POLICE COMB HOSTAGE ISLAND FOR GERMAN JOURNALIST, PREACHERS
JOLO, Philippines (AFP) - A
German journalist and 13 Filipino Christian preachers missing in the southern Philippines
have been abducted by Muslim extremists holding 20 other mostly foreign hostages, the
military said Monday.
Government spies saw Andreas
Lorenz, 48, of Der Spiegel magazine inside an Abu Sayyaf camp in the foothills of Mount
Gassam in Jolo island, intelligence sources here said.
The preachers, led by Jesus
Miracle Crusade evangelist Wilde Almeda, were seized while on a mercy mission Saturday
night, and their bibles and other religious materials were burned, the military said.
Lorenz was abducted from the
village of Kasalamatan on Sunday by gunmen who hit him on the forehead with the butt of a
pistol, drawing blood, his Filipino interpreter told police Monday.
A military report prepared for
President Joseph Estrada said the gunmen were Abu Sayyaf members operating under the
command of Radulan Sajiron, a one-armed veteran rebel.
However, an Abu Sayyaf
spokesman Abu Sabaya said in a radio interview Monday that they were not holding the
German and insisted that the preachers were staying in the kidnappers' camp on their own
free will "to spend 40 days praying there."
The Abu Sayyaf, a loose
organization of several Muslim armed groups who style themselves as independence fighters,
seized 21 Filipino, Finnish, French, German, Lebanese, Malaysian and South African
hostages in the Malaysian island of Sipadan last April 23.
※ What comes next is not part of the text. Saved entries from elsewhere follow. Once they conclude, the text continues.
(** One packet is taken back: its descriptors follow the free ones, its reference
    is dropped. *)
Lemma popped ext t p h c q free e : tx_ok ext t ((p, h :: c) :: q) free -> last (h :: c) = Some e ->
  bit EMAC_BUF_DESC_OWNER (tx_bds t) h = false -> exists n s, pbuf_free (Some p) (tx_store t) = Some (n, s)
  /\ tx_ok ext (put_store s (set_cp (Some e) (set_next_proc (head (used q ++ free ++ h :: c)) (upd_bds (unmark h e) t)))) q (free ++ h :: c).
Proof.
  intros [] He Ho. rewrite used_cons in *. rewrite app_assoc in tk_NoDup0, tk_length0.
  change (pkts ((p, h :: c) :: q)) with ({[+ p +]} ⊎ pkts q) in tk_store0. rewrite <- (assoc_L _) in tk_store0.
  destruct (pbuf_free_ok _ _ _ tk_store0) as (ps & s & _ & Ef & _ & Hs & _). eexists _, s. split; [exact Ef |].
  pose proof (proj1 (Forall_cons _ _ _) (qk_packets _ _ tk_queue0)) as [(_ & Hm & _) _]. cbn in Hm.
  split; cbn; try done.
  - by destruct free.
  - rewrite tk_head0. by destruct free.
  - destruct (active_tail t); [| by destruct tk_ring0]. rewrite <- app_assoc. destruct tk_ring0 as [Hl ?].
    split; [| done]. apply (linked_ext (tx_bds t)); [| done]. intros i _. apply unmark_keeps.
  - apply Forall_app. split; apply Forall_forall; intros i Hi; [| by apply (unmark_clear _ _ c)].
    apply (clear_ext (tx_bds t)); [| by eapply Forall_forall in tk_clear0].
    rewrite <- app_assoc in tk_NoDup0. apply NoDup_app in tk_NoDup0 as (_ & Hni & _).
    apply al_marks, alike_eq, unmark_other; intros ->; apply (Hni _ Hi); [left |]. apply last_Some in He as [l ->]. set_solver.
  - apply (queue_pop t p h c); try done. rewrite <- app_assoc in tk_NoDup0. by apply NoDup_app in tk_NoDup0 as (_ & _ & ?).
Qed.
Lemma linked_last bds c e n : linked bds c n -> last c = Some e -> td_next <$> bds !! e = Some n.
Proof. intros Hl [l ->]%last_Some. apply linked_app in Hl as [_ [He _]]. exact He. Qed.
Lemma front_ok ext t p h c q free : tx_ok ext t ((p, h :: c) :: q) free ->
  exists e d, last (h :: c) = Some e /\ tx_bds t !! e = Some d /\ td_pbuf d = Some p /\ td_next d = hd_or None (used q)
  /\ walk_eop num_bd (Some h) t = Some e.
Proof.
  intros [_ Hlen _ _ _ _ _ [Hp Hl _ _] _]. apply Forall_cons in Hp as [(_ & Hm & e & d & He & Hd & Hpb) _].
  rewrite used_cons in *. apply linked_app in Hl as [Hl _]. exists e, d. split; [done |]. split; [done |]. split; [done |]. split.
  - pose proof (linked_last _ _ _ _ Hl He) as Hn. rewrite Hd in Hn. by injection Hn.
  - eapply walk_ok; [exact Hl | exact Hm | exact He |]. rewrite !length_app in Hlen. cbn in Hlen. lia.
Qed.
Lemma packet_taken ext t p h c q free : tx_ok ext t ((p, h :: c) :: q) free ->
  exists t', tx_packet dma h t = Some t' /\ tx_ok ext t' q (free ++ h :: c).
Proof.
  intros H0. pose proof (dma_ok _ _ _ _ H0) as Hd. destruct (dma_idle _ _ (tk_queue _ _ _ _ H0)) as [[_ _ _ Hs] Hidle].
  assert (Hin : h ∈ free ++ used ((p, h :: c) :: q)) by (rewrite used_cons; set_solver).
  destruct (in_ring _ _ _ _ _ Hd Hin) as [d0 Hd0]. rewrite Hidle in Hs. destruct Hs as [[Hs _]%Forall_cons _].
  destruct (wait_flag_ok EMAC_BUF_DESC_OWNER false h t d0 Hd0 (Hs h eq_refl)) as (t1 & E1 & Ht1 & d1 & Hd1 & Ho1).
  assert (H1 : tx_ok ext t1 ((p, h :: c) :: q) free) by (destruct Ht1 as [-> | ->]; done).
  destruct (front_ok _ _ _ _ _ _ _ H1) as (e & d & He & Hde & Hpb & Hn & Hw).
  destruct (popped ext t1 p h c q free e H1 He) as (n & s & Ef & Hok); [unfold bit, word; by rewrite Hd1 |].
  destruct (unmark_at h e (tx_bds t1) e d Hde) as (w & Hu & _).
  unfold tx_packet. rewrite E1. cbn [mbind option_bind]. rewrite Hw. cbn [mbind option_bind].
  rewrite (upd_bd_eq _ _ _ _ Hd1). cbn [mbind option_bind].
  erewrite upd_bd_eq by (cbn; rewrite (alter_flags (fun w => Z.land w (not32 EMAC_BUF_DESC_SOP))), Hde; done).
  cbn [mbind option_bind tx_bds upd_bds]. fold (unmark h e (tx_bds t1)). rewrite Hu. cbn [mbind option_bind td_set_flags td_pbuf td_next].
  rewrite Hpb, Hn. cbn [tx_store set_cp set_next_proc upd_bds]. rewrite Ef. eexists. split; [done |].
  assert (En : (match hd_or None (used q) with None => free_head t1 | Some n => Some n end) = head (used q ++ free ++ h :: c)).
  { destruct H1. rewrite tk_head0. destruct (used q); [| done]. by destruct free. }
  cbn [free_head upd_bds]. rewrite En. exact Hok.
Qed.

(** The loop takes all packets back. *)
Lemma loop_drains ext q : forall fuel t free, tx_ok ext t q free -> (length q <= fuel)%nat ->
  exists t', tx_loop dma fuel t = Some t' /\ tx_ok ext t' [] (free ++ used q).
Proof.
  induction q as [| [p [| h c]] q IH]; intros fuel t free Hok Hf.
  - exists t. destruct free as [| h free]; [by destruct Hok |]. assert (Hc := tk_clear _ _ _ _ Hok). apply Forall_cons in Hc as [[Hs _] _].
    destruct (in_ring _ _ _ _ h Hok) as [d Hd]; [set_solver |]. unfold bit, word in Hs. rewrite Hd in Hs. cbn in Hs.
    change (used []) with (@nil nat). rewrite app_nil_r. split; [| done].
    destruct fuel; cbn; rewrite (tk_next _ _ _ _ Hok); cbn; rewrite Hd; cbn; by rewrite Hs.
  - pose proof (qk_packets _ _ (tk_queue _ _ _ _ Hok)) as [(? & _) _]%Forall_cons. done.
  - destruct fuel as [| fuel]; [cbn in Hf; lia |]. pose proof (qk_packets _ _ (tk_queue _ _ _ _ Hok)) as [(_ & (Hs & _) & _) _]%Forall_cons.
    destruct (in_ring _ _ _ _ h Hok) as [d Hd]; [rewrite used_cons; set_solver |]. unfold bit, word in Hs. rewrite Hd in Hs. cbn in Hs.
    destruct (packet_taken _ _ _ _ _ _ _ Hok) as (t1 & E1 & H1). destruct (IH fuel t1 _ H1) as (t' & E' & H'); [cbn in Hf; lia |].
    exists t'. rewrite used_cons, app_assoc. split; [| done].
    cbn [tx_loop]. rewrite (tk_next _ _ _ _ Hok), used_cons. cbn. rewrite Hd. cbn. rewrite Hs, E1. exact E'.
Qed.

(** *** Output *)

(** The loop over the packet's pbufs fills descriptors up to the end of the chain. *)
Definition filled (m : gmap pptr spbuf) (p q : pptr) (d : txbd) (d' : txbd) : Prop :=
  exists b, m !! q = Some b /\ d' = td_set_buf (q, sp_payload b) (Z.land (sp_len b) 0xFFFF) p d.
Lemma fill_ok p e ps : forall fuel c q bd_end t, chain (sp_next <$> ps_mem (tx_store t)) q ps -> length c = length ps ->
  linked (tx_bds t) c e -> NoDup c -> (length ps <= fuel)%nat ->
  exists bds, fill fuel p q (hd_or e c) bd_end t = Some (e, match last c with Some x => Some x | None => bd_end end, upd_bds (fun _ => bds) t)
  /\ (forall i, i ∉ c -> bds !! i = tx_bds t !! i)
  /\ forall k q i, ps !! k = Some q -> c !! k = Some i ->
       exists d d', tx_bds t !! i = Some d /\ bds !! i = Some d' /\ filled (ps_mem (tx_store t)) p q d d'.
Proof.
  induction ps as [| q0 ps IH]; intros fuel c q bd_end t Hc Hlen Hl Hnd Hf; apply chain_head in Hc.
  - subst q. destruct c; [| done]. exists (tx_bds t). split; [by destruct fuel, t |]. split; [done |]. by intros [] q i.
  - destruct Hc as (-> & b & Hb & Hc). destruct c as [| i c]; [done |]. destruct fuel as [| fuel]; [cbn in Hf; lia |].
    apply NoDup_cons in Hnd as [Hni Hnd]. destruct Hl as [(d & Hd & En)%fmap_Some Hl]. cbn [fill hd_or].
    rewrite Hb. cbn [mbind option_bind]. rewrite (upd_bd_eq _ _ _ _ Hd). cbn [mbind option_bind].
    set (t1 := upd_bds _ t).
    assert (Ho : forall j, j <> i -> tx_bds t1 !! j = tx_bds t !! j) by (intros j Hj; cbn; by rewrite list_lookup_alter_ne).
    assert (Hi : tx_bds t1 !! i = Some (td_set_buf (q0, sp_payload b) (Z.land (sp_len b) 0xFFFF) p d)) by (cbn; by rewrite list_lookup_alter_eq, Hd).
    rewrite Hi. cbn [mbind option_bind td_next td_set_buf]. rewrite <- En.
    destruct (IH fuel c (sp_next b) (Some i) t1) as (bds & E & Hout & Hin); [done | by injection Hlen | | done | cbn in Hf; lia |].
    { apply (linked_ext (tx_bds t)); [| done]. intros j Hj. rewrite Ho; [done |]. by intros ->. }
    exists bds. split; [| split].
    + rewrite E. destruct c as [| j c]; [done |]. change (last (i :: j :: c)) with (last (j :: c)).
      destruct (last (j :: c)) eqn:El; [done |]. by apply last_None in El.
    + intros j Hj. rewrite Hout by set_solver. apply Ho. set_solver.
    + intros [| k] x j Hx Hj; cbn in Hx, Hj; [injection Hx as <-; injection Hj as <- |].
      * exists d. eexists. split; [done |]. rewrite Hout by done. split; [exact Hi |]. by exists b.
      * destruct (Hin k x j Hx Hj) as (d0 & d' & H0 & H1). exists d0, d'. rewrite <- Ho; [done |].
        intros ->. apply Hni. by eapply list_elem_of_lookup_2.
Qed.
One Malaysian was freed last
month but the group wants a million dollars for each of the 20 remaining hostages.
German journalist Lorenz had
earlier spurned a police escort on his way to meet rebel contacts.
"I am old, I have no
money. What would the Abu sayyaf want to do with me?" the manager of Lorenz's hotel
quoted the German as saying.
Lorenz was among 10 Western
journalists detained by the Abu Sayyaf early last month when they tried to enter the
gunmen's hideout. They paid over 25,000 dollars for their collective freedom after being
threatened with death.
Foreign Secretary Domingo
Siazon said the government would negotiate for Lorenz's freedom even though he flouted
orders against seeking out the rebels.
Noting that this was Lorenz's
second abduction, Siazon said "there's a saying, if you're bitten by a dog, that's
okay. Bitten by the (same) dog twice, shame on you."
The military said a Abu Sayyaf
unit led by Galib Andang and Mujib Susukan, which abducted the 20 mostly foreign hostages,
were behind the kidnapping of the 13 Filipino preachers who had visited their jungle camp
to pray over the captives.
Almeda was not allowed to
preach even after he paid the kidnappers 3,000 dollars, the military said.
Earlier, Andang sent a taped
message to the press saying the "prayer warriors" were only staying at their
camp for a 40-day fast.
President Estrada's National
Security Adviser Alexander Aguirre on Monday criticized the new hostages for being
"blockheads."
Defense Secretary Orlando
Mercado told reporters: "We are not underestimating the power of prayers since it can
move a lot of things, but this has complicated matters."
In a separate development, a
hereditary sultan, Esmael Kiram, said that the Abu Sayyaf gunmen were asking him as well
as a former diplomat Romulo Espaldon and Philippine Senator Ramon Magsaysay to join the
government negotiating panel.
Kiram, whose sultanate covers
Sulu province where the hostages are being held, said that the rebels approached him to
mediate and that he advised them to free the hostages.
The Abu Sayyaf has previously
asked the government to appoint new negotiators but officials turned these requests down.